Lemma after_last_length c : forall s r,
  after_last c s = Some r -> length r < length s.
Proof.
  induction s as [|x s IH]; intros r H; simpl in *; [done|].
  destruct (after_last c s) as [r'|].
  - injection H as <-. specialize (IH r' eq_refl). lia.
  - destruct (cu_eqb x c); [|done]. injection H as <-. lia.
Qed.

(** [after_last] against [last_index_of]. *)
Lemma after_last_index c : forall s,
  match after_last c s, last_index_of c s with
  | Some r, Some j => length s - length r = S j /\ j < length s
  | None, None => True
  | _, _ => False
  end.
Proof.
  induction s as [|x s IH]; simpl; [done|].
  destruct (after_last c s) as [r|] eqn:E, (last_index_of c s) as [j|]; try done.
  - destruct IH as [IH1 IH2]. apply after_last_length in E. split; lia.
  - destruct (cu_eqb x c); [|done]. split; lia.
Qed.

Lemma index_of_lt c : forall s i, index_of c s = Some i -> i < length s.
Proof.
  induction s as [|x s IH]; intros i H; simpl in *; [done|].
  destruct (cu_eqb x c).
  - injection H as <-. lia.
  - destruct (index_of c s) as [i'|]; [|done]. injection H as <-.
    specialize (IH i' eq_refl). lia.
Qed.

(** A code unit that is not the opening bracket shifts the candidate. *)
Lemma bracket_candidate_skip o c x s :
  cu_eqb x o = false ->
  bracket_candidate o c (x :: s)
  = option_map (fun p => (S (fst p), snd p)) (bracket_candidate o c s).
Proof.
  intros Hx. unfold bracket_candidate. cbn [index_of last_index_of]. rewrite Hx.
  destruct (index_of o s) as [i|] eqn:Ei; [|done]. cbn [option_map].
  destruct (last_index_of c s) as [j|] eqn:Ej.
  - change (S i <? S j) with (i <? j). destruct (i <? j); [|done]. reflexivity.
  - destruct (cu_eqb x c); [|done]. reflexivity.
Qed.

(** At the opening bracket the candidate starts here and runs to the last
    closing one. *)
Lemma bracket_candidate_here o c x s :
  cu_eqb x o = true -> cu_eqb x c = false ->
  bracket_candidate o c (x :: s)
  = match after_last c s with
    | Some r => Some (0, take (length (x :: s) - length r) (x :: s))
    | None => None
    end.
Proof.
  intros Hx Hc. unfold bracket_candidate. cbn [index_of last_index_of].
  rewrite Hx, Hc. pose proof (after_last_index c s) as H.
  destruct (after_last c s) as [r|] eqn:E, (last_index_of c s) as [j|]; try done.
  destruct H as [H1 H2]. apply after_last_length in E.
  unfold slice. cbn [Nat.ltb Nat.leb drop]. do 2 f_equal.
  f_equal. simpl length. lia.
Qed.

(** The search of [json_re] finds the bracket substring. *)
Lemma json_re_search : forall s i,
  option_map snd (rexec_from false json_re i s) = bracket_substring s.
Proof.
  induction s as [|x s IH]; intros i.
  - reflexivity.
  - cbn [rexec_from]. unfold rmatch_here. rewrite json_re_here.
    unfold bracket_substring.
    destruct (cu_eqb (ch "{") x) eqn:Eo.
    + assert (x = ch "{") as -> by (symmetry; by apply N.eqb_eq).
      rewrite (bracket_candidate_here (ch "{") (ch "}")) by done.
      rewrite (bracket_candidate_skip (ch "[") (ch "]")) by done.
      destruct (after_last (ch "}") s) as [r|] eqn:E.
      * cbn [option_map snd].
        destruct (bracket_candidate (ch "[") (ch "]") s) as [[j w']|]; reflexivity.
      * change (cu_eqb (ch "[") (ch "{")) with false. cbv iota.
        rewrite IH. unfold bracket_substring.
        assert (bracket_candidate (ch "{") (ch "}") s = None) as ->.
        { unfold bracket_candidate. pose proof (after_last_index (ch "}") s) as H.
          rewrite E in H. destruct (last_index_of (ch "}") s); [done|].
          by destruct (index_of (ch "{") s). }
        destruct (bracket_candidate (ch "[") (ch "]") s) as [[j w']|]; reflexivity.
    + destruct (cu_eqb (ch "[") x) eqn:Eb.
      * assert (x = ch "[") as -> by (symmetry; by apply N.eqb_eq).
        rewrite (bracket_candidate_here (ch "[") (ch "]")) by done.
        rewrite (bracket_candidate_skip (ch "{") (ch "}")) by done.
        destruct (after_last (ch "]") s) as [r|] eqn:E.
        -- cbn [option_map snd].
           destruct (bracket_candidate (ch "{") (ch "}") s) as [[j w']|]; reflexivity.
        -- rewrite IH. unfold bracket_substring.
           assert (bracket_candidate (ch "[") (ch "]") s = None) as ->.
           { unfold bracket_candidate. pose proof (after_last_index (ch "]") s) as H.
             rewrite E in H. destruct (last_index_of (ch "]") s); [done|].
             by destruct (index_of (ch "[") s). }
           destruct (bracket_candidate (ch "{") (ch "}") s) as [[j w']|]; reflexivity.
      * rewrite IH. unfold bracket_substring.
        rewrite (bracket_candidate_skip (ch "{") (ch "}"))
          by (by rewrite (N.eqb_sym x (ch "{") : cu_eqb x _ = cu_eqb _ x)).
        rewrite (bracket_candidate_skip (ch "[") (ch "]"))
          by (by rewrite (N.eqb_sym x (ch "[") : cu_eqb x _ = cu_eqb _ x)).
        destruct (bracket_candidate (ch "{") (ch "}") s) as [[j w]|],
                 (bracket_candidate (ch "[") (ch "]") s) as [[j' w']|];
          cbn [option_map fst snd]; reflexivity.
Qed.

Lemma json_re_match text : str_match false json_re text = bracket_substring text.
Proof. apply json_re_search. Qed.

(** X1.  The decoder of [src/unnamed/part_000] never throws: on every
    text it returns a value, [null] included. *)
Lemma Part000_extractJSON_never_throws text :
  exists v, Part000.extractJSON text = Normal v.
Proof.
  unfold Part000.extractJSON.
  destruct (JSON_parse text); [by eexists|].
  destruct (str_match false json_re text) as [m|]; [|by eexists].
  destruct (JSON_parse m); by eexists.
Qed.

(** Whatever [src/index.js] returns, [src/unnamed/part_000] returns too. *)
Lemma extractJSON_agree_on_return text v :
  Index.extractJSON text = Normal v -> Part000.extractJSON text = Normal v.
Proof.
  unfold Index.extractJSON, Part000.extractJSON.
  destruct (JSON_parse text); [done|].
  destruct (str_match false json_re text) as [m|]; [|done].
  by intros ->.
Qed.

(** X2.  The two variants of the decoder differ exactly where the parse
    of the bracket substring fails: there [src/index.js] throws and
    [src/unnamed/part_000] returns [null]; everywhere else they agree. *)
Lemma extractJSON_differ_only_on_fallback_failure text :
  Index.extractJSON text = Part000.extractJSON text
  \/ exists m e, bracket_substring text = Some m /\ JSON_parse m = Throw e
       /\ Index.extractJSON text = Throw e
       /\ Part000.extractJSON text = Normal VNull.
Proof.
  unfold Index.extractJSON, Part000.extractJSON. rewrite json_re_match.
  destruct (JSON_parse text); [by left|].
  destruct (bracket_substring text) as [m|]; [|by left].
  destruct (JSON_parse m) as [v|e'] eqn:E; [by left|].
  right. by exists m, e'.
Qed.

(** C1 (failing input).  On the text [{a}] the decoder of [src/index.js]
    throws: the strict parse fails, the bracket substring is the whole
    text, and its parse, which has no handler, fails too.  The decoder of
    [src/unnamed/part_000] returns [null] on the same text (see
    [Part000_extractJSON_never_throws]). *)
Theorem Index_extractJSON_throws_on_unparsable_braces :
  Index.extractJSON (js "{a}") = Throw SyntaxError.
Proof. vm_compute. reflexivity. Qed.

◇ ◇ ◇ ◇ ◇ ◇ ◇

→ Exercise:
Return from the data every line that holds "Some".

→ Task response:
  after_last c s = Some r -> length r < length s.
  | Some r, Some j => length s - length r = S j /\ j < length s
Lemma index_of_lt c : forall s i, index_of c s = Some i -> i < length s.
    | Some r => Some (0, take (length (x :: s) - length r) (x :: s))
  \/ exists m e, bracket_substring text = Some m /\ JSON_parse m = Throw e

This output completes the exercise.